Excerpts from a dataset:
-.-.-

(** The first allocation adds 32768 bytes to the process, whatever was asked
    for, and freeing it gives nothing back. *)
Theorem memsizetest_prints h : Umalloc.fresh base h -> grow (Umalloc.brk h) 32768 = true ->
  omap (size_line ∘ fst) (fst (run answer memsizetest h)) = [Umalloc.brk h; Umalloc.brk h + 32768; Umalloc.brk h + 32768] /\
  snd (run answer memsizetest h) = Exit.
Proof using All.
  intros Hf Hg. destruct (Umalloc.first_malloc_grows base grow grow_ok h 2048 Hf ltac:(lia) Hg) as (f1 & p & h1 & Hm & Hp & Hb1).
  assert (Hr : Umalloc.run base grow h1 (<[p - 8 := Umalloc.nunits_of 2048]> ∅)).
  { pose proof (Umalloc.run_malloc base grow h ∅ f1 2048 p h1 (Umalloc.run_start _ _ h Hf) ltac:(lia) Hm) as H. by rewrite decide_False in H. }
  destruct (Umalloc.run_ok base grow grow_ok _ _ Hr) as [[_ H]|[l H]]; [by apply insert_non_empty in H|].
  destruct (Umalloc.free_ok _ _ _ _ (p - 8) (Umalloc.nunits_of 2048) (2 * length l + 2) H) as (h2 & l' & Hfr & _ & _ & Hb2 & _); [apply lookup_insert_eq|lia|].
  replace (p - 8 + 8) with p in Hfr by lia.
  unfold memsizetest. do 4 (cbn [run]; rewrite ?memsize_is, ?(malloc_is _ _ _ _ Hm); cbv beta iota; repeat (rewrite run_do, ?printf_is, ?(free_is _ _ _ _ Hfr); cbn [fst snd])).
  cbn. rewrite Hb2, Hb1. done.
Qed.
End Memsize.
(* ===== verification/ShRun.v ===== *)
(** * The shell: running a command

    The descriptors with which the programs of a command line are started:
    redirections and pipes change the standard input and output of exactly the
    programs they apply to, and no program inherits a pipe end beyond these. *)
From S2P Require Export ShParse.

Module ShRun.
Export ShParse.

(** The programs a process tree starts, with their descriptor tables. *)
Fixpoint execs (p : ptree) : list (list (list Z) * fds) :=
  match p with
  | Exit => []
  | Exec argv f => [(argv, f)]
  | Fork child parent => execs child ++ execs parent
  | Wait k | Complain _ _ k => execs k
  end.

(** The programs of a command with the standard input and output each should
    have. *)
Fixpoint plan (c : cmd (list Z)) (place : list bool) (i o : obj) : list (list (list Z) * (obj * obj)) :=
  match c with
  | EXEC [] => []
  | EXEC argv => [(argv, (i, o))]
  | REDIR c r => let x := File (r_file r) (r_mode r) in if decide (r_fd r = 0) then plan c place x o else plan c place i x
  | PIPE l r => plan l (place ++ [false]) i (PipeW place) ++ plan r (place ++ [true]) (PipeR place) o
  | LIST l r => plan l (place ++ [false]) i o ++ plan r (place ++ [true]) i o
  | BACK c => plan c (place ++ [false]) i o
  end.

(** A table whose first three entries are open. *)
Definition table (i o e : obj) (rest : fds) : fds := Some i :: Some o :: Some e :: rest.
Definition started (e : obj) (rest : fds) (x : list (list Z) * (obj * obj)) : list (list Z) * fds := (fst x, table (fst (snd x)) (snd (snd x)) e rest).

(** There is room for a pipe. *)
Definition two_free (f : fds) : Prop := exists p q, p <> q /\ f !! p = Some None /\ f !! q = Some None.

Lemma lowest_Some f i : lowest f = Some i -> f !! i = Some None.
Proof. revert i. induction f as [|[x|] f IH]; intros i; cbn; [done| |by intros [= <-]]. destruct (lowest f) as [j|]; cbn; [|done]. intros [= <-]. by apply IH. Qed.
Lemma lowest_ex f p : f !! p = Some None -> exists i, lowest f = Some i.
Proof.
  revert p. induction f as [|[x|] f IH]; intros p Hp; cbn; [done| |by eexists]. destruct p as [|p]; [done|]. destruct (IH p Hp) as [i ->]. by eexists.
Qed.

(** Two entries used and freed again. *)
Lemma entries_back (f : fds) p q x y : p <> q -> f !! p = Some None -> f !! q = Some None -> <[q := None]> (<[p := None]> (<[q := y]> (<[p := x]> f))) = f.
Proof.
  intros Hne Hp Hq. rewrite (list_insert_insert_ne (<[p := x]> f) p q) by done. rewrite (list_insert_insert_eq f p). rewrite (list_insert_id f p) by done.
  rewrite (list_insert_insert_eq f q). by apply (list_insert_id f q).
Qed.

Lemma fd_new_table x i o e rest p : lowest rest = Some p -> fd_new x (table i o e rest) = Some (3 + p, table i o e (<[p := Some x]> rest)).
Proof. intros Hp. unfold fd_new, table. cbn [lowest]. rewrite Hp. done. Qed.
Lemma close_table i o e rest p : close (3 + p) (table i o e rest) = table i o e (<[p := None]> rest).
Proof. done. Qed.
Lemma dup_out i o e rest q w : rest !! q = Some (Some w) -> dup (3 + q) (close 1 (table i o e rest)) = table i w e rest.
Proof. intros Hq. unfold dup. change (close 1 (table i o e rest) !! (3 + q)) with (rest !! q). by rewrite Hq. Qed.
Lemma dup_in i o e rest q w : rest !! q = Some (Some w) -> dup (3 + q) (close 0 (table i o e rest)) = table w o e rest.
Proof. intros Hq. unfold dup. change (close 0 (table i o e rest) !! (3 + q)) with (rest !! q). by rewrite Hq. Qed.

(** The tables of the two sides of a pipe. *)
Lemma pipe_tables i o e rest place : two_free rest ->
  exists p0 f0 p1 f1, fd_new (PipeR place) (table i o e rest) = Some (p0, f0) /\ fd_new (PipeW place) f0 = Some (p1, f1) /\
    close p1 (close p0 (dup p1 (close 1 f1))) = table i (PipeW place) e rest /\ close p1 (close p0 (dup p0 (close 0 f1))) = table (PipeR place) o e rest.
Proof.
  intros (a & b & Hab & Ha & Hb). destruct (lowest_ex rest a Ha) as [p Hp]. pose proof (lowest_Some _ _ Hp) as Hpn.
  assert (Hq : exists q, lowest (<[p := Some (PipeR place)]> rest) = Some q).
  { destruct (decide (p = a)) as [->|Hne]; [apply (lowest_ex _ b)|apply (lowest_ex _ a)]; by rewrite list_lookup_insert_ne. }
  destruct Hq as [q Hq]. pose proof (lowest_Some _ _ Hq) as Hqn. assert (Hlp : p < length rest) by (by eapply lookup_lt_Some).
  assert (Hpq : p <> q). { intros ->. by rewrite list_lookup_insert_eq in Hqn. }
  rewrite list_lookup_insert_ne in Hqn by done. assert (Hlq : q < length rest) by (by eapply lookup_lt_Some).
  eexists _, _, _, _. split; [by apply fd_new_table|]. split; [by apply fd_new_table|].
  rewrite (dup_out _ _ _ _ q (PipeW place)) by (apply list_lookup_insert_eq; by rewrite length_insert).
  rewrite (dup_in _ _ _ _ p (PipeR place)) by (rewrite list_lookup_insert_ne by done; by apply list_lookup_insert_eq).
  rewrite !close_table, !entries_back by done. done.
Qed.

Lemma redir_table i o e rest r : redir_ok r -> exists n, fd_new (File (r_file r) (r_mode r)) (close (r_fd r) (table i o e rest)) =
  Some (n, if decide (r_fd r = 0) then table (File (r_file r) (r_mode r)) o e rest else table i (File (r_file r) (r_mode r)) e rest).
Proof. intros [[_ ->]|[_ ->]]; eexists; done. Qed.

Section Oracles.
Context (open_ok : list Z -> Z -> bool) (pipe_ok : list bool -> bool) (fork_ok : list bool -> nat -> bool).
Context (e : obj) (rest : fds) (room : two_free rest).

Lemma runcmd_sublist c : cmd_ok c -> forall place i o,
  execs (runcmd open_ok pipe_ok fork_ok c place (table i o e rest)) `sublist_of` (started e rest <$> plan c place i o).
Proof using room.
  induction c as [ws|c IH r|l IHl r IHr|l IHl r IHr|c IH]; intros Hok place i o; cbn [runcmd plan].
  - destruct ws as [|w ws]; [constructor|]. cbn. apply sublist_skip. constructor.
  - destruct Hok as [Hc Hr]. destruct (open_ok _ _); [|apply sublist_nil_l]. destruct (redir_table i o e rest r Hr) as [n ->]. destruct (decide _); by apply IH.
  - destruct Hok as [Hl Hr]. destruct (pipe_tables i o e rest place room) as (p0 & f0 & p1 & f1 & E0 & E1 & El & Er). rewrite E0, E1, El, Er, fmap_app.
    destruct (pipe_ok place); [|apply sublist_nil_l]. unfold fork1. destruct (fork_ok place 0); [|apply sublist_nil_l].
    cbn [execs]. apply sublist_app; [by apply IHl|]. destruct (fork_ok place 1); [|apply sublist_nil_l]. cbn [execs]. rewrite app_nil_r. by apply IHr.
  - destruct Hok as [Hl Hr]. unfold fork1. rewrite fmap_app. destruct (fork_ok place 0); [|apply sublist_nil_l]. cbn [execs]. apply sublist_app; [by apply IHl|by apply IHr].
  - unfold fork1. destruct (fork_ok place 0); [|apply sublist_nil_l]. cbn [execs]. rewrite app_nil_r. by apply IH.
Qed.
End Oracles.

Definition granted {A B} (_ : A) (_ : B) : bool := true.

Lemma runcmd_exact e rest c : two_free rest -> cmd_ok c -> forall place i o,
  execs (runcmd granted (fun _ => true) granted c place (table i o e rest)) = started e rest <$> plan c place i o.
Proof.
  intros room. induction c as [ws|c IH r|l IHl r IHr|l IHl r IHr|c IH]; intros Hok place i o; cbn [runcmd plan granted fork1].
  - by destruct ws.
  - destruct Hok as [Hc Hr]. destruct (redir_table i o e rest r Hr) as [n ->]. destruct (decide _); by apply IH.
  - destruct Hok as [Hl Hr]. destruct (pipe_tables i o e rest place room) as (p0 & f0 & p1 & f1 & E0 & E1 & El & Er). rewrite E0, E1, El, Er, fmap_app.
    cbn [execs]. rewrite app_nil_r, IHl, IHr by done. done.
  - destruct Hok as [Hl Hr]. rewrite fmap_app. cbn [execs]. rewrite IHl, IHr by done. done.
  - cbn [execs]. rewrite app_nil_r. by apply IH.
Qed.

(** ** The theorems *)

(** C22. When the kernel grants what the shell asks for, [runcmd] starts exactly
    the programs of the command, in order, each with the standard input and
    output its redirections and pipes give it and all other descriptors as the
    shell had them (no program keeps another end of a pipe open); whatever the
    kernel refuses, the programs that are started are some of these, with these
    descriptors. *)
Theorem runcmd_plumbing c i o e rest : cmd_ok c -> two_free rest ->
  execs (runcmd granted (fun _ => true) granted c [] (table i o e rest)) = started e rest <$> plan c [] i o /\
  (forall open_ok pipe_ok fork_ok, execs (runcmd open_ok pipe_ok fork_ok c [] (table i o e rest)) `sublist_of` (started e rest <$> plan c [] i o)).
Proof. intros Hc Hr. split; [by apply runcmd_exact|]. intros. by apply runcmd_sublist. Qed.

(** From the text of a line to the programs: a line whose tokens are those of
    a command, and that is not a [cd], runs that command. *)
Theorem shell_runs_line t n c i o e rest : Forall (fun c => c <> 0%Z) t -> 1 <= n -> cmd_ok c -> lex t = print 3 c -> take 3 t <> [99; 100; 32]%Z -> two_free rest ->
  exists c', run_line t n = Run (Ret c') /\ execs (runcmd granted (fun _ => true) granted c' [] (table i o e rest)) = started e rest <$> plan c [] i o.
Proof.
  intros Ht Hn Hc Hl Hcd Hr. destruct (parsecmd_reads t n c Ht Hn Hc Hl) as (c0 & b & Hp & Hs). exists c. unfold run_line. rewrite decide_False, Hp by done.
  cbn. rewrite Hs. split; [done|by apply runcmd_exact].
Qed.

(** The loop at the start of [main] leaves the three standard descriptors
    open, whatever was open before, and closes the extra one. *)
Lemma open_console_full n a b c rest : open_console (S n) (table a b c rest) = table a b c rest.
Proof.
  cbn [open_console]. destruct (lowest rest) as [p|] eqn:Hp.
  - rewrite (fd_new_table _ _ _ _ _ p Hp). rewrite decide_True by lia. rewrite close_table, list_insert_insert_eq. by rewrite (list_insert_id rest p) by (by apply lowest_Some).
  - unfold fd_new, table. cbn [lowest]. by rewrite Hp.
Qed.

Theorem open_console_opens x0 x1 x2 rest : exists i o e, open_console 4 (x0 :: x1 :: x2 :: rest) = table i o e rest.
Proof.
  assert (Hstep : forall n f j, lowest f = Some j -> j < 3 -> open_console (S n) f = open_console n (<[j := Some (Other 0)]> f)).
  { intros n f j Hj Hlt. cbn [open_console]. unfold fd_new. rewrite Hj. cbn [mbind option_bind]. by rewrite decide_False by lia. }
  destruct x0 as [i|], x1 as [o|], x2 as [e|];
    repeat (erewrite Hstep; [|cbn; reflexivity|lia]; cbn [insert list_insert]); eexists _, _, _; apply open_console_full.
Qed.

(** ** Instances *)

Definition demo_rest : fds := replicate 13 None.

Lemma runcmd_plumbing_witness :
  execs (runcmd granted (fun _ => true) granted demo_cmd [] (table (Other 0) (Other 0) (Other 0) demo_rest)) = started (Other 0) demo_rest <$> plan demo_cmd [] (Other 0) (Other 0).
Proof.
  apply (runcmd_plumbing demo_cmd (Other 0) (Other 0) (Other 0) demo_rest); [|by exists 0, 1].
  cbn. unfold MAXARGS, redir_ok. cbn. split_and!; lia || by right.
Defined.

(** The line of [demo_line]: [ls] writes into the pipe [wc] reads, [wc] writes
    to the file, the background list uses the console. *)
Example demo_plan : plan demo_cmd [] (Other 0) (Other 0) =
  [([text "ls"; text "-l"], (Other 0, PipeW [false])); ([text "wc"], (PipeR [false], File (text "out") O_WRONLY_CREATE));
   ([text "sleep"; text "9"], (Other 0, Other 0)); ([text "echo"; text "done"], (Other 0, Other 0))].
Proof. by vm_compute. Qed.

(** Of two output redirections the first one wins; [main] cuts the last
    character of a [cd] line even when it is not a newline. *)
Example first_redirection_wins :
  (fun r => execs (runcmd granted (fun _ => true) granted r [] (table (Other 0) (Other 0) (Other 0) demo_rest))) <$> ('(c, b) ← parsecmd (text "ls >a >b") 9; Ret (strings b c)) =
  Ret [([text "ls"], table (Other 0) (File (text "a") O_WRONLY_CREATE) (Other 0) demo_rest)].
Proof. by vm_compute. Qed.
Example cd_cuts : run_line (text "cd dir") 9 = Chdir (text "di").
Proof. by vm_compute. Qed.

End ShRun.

-.-.-

Exercise: Of the entries above, transcribe exactly those lines that fall between the line containing "cbn [runcmd plan]." and the line containing "End Oracles.", together with those two lines.

Result for this exercise:
  induction c as [ws|c IH r|l IHl r IHr|l IHl r IHr|c IH]; intros Hok place i o; cbn [runcmd plan].
  - destruct ws as [|w ws]; [constructor|]. cbn. apply sublist_skip. constructor.
  - destruct Hok as [Hc Hr]. destruct (open_ok _ _); [|apply sublist_nil_l]. destruct (redir_table i o e rest r Hr) as [n ->]. destruct (decide _); by apply IH.
  - destruct Hok as [Hl Hr]. destruct (pipe_tables i o e rest place room) as (p0 & f0 & p1 & f1 & E0 & E1 & El & Er). rewrite E0, E1, El, Er, fmap_app.
    destruct (pipe_ok place); [|apply sublist_nil_l]. unfold fork1. destruct (fork_ok place 0); [|apply sublist_nil_l].
    cbn [execs]. apply sublist_app; [by apply IHl|]. destruct (fork_ok place 1); [|apply sublist_nil_l]. cbn [execs]. rewrite app_nil_r. by apply IHr.
  - destruct Hok as [Hl Hr]. unfold fork1. rewrite fmap_app. destruct (fork_ok place 0); [|apply sublist_nil_l]. cbn [execs]. apply sublist_app; [by apply IHl|by apply IHr].
  - unfold fork1. destruct (fork_ok place 0); [|apply sublist_nil_l]. cbn [execs]. rewrite app_nil_r. by apply IH.
Qed.
End Oracles.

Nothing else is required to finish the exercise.